BEGIN

(** * A shallow embedding of the EPO retrieval scripts

    Two scripts are modelled:
    - [patent-first-page-downloader.py]: the rate limiter, the token cache,
      [download_one] and [run_bulk]  (modules [RateLimiter] and [FrontPage]);
    - [epo-bulk-downloader.py]: [head_content_length], [is_fully_downloaded],
      [download_stream], [pick_first] and the delivery lookup of [main]
      (module [Bulk]); [get_json], the file lookup of [main] and the body of
      its loop over the files (module [BulkMain]).

    Python [str] and [bytes] values are Rocq strings (sequences of 8-bit
    characters), HTTP status codes and sizes are integers, durations and
    wall-clock readings are rationals.  The network, the random generator and
    the clock are oracles indexed by the number of calls made so far; every
    outside effect is also appended to a chronological trace. *)

From Stdlib Require Import ZArith QArith Qminmax Lqa Lia Ascii String List Bool.
From stdpp Require Import base gmap strings list.
(** * sparql-engine: solution mappings, BGP joins, expressions and the plan builder

    A shallow embedding of the execution core of sparql-engine 0.8.3:
    - [rdf/bindings.ts]                      (module [Bindings])
    - [operators/join/index-join.ts]         ([indexJoin])
    - [operators/bind.ts]                    ([bind])
    - [operators/expressions/sparql-expression.ts] ([SPARQLExpression])
    - [engine/stages/bgp-stage-builder.ts]   ([bgpEvaluation], [_buildIterator],
                                              [_buildFullTextSearchIterator])
    - [engine/plan-builder.ts]               ([useCache], [_buildQueryPlan],
                                              [_buildWhere], [_buildValues])
    - [formatters/xml-formatter.ts]          ([_writeBindings])
    - [tests/utils.js]                       ([N3Graph])

    JavaScript objects are modelled with their identity where the code
    compares them with [===]; maps keyed by strings are [gmap string _];
    a function that can throw returns a [Completion]; a lazy sequence is
    the [PipelineStage] its sink observes.  Modules of the engine that the
    embedded functions call but that are not embedded themselves (stage
    builders, operator tables, the cache) appear as records of functions.

    The definitions come first; the statements about them follow, one
    section per group of functions. *)

From Stdlib Require Import ZArith QArith Ascii String Permutation Sorted.
From stdpp Require Import gmap strings list fin_maps.

Set Warnings "-register-all".

Open Scope string_scope.
Open Scope list_scope.

(** ** Errors *)

Inductive Error :=
| SyntaxError (message : string)
| GenericError (message : string).

(** The outcome of a call that either returns or throws. *)
Inductive Completion (A : Type) :=
| Return (value : A)
| Throw (e : Error).
Arguments Return {A} value.
Arguments Throw {A} e.

#[global] Instance Completion_bind : MBind Completion := fun A B k c =>
  match c with
  | Return a => k a
  | Throw e => Throw e
  end.

(** ** RDF terms *)

(** The content of an RDF/JS term, discriminated by [termType]; a property
    path stands where sparqljs allows one in the predicate position. *)
Inductive TermData :=
| NamedNode (value : string)
| BlankNode (value : string)
| Literal (value language datatype : string)
| Var (value : string)   (* termType Variable *)
| Quad
| PropertyPath (pathType : string).

#[global] Instance TermData_eq_dec : EqDecision TermData.
Proof. solve_decision. Defined.

(** A term is a JavaScript object: [oid] is its identity, [node] what it
    holds.  [a === b] is equality of the objects, [a.equals(b)] equality of
    what they hold. *)
Record Term := mkTerm { oid : N; node : TermData }.

#[global] Instance Term_eq_dec : EqDecision Term.
Proof. solve_decision. Defined.

Module rdf.

Definition isVariable (t : Term) : bool :=
  match node t with Var _ => true | _ => false end.
Definition isBlankNode (t : Term) : bool :=
  match node t with BlankNode _ => true | _ => false end.
Definition isLiteral (t : Term) : bool :=
  match node t with Literal _ _ _ => true | _ => false end.
Definition isQuad (t : Term) : bool :=
  match node t with Quad => true | _ => false end.
Definition isPropertyPath (t : Term) : bool :=
  match node t with PropertyPath _ => true | _ => false end.

(** [term.value] *)
Definition value (t : Term) : string :=
  match node t with
  | NamedNode v | BlankNode v | Literal v _ _ | Var v => v
  | Quad => ""
  | PropertyPath _ => ""
  end.

(** [a.equals(b)] of RDF/JS. *)
Definition termEquals (a b : Term) : bool := bool_decide (node a = node b).

(** Modelled from the spec: [rdf.createUnbound] of utils/rdf.ts, the
    sentinel that serialises as the literal ["UNBOUND"]. *)
Definition UNBOUND : TermData := Literal "UNBOUND" "" "http://www.w3.org/2001/XMLSchema#string".
Definition createUnbound : Term := mkTerm 0 UNBOUND.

END

Using only the listing above, restate exactly the lines from the line containing "From Stdlib Require Import ZArith QArith Qminmax" through the line containing "builders, operator tables, the", both included.

### [Written solution]
From Stdlib Require Import ZArith QArith Qminmax Lqa Lia Ascii String List Bool.
From stdpp Require Import base gmap strings list.
(** * sparql-engine: solution mappings, BGP joins, expressions and the plan builder

    A shallow embedding of the execution core of sparql-engine 0.8.3:
    - [rdf/bindings.ts]                      (module [Bindings])
    - [operators/join/index-join.ts]         ([indexJoin])
    - [operators/bind.ts]                    ([bind])
    - [operators/expressions/sparql-expression.ts] ([SPARQLExpression])
    - [engine/stages/bgp-stage-builder.ts]   ([bgpEvaluation], [_buildIterator],
                                              [_buildFullTextSearchIterator])
    - [engine/plan-builder.ts]               ([useCache], [_buildQueryPlan],
                                              [_buildWhere], [_buildValues])
    - [formatters/xml-formatter.ts]          ([_writeBindings])
    - [tests/utils.js]                       ([N3Graph])

    JavaScript objects are modelled with their identity where the code
    compares them with [===]; maps keyed by strings are [gmap string _];
    a function that can throw returns a [Completion]; a lazy sequence is
    the [PipelineStage] its sink observes.  Modules of the engine that the
    embedded functions call but that are not embedded themselves (stage
    builders, operator tables, the cache) appear as records of functions.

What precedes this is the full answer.